____ Exercise materials
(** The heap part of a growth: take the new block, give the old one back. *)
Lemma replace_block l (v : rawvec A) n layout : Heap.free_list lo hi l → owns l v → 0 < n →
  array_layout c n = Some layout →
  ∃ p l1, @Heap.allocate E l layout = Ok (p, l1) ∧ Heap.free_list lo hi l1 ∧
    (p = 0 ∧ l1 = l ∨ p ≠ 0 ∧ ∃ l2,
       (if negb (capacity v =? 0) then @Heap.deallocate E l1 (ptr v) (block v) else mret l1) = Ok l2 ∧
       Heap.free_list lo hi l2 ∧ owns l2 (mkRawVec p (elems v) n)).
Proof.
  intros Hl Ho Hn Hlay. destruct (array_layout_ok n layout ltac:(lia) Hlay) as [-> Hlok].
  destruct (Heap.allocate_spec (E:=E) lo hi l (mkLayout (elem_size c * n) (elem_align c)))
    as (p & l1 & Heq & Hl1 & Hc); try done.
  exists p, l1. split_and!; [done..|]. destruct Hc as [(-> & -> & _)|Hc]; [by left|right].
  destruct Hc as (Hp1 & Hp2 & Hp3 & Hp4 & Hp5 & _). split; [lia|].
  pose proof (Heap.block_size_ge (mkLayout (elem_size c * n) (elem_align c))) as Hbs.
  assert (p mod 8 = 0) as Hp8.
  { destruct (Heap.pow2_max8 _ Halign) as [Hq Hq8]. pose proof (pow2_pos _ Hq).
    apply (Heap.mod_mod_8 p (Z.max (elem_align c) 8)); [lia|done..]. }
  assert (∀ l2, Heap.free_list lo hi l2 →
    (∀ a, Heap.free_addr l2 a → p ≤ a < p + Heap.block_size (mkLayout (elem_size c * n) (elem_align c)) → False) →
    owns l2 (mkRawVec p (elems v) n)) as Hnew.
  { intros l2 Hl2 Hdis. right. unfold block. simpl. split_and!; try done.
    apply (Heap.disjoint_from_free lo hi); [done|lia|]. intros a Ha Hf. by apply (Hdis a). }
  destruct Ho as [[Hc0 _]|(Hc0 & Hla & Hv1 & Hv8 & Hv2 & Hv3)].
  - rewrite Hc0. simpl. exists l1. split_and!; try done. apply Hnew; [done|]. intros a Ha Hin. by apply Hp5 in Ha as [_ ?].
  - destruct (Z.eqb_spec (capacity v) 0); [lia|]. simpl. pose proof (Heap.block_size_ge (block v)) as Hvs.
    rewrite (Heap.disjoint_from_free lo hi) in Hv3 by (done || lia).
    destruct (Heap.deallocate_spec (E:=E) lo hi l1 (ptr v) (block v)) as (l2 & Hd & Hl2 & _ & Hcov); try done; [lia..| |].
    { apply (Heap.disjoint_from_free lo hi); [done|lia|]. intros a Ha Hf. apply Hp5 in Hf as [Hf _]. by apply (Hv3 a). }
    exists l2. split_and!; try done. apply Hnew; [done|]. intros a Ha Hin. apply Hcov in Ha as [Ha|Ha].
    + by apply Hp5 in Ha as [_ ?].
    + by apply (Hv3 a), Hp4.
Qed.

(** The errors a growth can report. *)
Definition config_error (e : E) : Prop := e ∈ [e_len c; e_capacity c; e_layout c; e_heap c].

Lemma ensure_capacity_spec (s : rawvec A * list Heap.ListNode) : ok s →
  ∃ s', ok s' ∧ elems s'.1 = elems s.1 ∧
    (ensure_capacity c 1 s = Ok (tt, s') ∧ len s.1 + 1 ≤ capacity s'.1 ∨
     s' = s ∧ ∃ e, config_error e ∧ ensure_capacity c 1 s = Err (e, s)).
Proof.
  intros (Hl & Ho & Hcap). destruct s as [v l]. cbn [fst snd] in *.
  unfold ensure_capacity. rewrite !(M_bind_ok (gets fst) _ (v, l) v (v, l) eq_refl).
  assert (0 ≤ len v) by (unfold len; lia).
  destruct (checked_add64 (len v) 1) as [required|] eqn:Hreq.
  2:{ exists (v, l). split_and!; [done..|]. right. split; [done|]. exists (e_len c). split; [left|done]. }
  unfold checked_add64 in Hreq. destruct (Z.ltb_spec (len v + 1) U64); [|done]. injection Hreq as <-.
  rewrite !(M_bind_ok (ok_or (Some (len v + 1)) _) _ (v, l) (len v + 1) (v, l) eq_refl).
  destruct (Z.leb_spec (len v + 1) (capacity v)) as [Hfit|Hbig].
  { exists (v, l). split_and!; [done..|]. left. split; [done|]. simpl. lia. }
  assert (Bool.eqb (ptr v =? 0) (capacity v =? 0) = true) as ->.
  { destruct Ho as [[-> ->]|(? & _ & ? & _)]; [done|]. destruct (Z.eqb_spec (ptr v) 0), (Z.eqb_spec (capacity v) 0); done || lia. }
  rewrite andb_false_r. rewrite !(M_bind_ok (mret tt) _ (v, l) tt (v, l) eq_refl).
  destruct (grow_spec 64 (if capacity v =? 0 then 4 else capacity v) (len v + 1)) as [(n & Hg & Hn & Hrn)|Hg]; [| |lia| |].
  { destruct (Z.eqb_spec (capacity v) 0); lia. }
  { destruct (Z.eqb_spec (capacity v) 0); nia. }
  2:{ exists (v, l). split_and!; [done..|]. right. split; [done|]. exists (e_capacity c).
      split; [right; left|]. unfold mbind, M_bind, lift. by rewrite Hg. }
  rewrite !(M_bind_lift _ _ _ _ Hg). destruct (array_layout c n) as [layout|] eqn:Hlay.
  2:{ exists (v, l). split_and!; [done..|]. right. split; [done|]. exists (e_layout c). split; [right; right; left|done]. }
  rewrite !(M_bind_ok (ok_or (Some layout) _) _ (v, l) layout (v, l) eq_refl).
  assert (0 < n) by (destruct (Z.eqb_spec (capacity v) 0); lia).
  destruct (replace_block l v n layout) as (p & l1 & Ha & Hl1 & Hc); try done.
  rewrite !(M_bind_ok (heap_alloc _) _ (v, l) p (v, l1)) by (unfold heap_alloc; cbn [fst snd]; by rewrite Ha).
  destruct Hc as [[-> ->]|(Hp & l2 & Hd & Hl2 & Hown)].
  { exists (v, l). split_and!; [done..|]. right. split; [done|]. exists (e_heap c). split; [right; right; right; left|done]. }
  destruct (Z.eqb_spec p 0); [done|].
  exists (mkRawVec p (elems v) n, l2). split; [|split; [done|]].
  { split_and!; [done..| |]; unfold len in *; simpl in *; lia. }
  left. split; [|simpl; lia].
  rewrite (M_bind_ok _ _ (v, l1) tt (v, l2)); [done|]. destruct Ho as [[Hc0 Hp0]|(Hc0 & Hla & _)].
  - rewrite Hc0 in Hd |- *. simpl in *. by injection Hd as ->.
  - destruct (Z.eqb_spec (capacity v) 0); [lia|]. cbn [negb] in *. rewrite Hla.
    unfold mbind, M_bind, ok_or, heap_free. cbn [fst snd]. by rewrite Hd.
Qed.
________
**Directions for this task**.
Please copy, exactly as written, every line in the listing above from the line with "rewrite !(M_bind_ok (ok_or (Some (len" up to and including the line with "[done|]. exists (e_layout".

**Response to the task**.
  rewrite !(M_bind_ok (ok_or (Some (len v + 1)) _) _ (v, l) (len v + 1) (v, l) eq_refl).
  destruct (Z.leb_spec (len v + 1) (capacity v)) as [Hfit|Hbig].
  { exists (v, l). split_and!; [done..|]. left. split; [done|]. simpl. lia. }
  assert (Bool.eqb (ptr v =? 0) (capacity v =? 0) = true) as ->.
  { destruct Ho as [[-> ->]|(? & _ & ? & _)]; [done|]. destruct (Z.eqb_spec (ptr v) 0), (Z.eqb_spec (capacity v) 0); done || lia. }
  rewrite andb_false_r. rewrite !(M_bind_ok (mret tt) _ (v, l) tt (v, l) eq_refl).
  destruct (grow_spec 64 (if capacity v =? 0 then 4 else capacity v) (len v + 1)) as [(n & Hg & Hn & Hrn)|Hg]; [| |lia| |].
  { destruct (Z.eqb_spec (capacity v) 0); lia. }
  { destruct (Z.eqb_spec (capacity v) 0); nia. }
  2:{ exists (v, l). split_and!; [done..|]. right. split; [done|]. exists (e_capacity c).
      split; [right; left|]. unfold mbind, M_bind, lift. by rewrite Hg. }
  rewrite !(M_bind_lift _ _ _ _ Hg). destruct (array_layout c n) as [layout|] eqn:Hlay.
  2:{ exists (v, l). split_and!; [done..|]. right. split; [done|]. exists (e_layout c). split; [right; right; left|done]. }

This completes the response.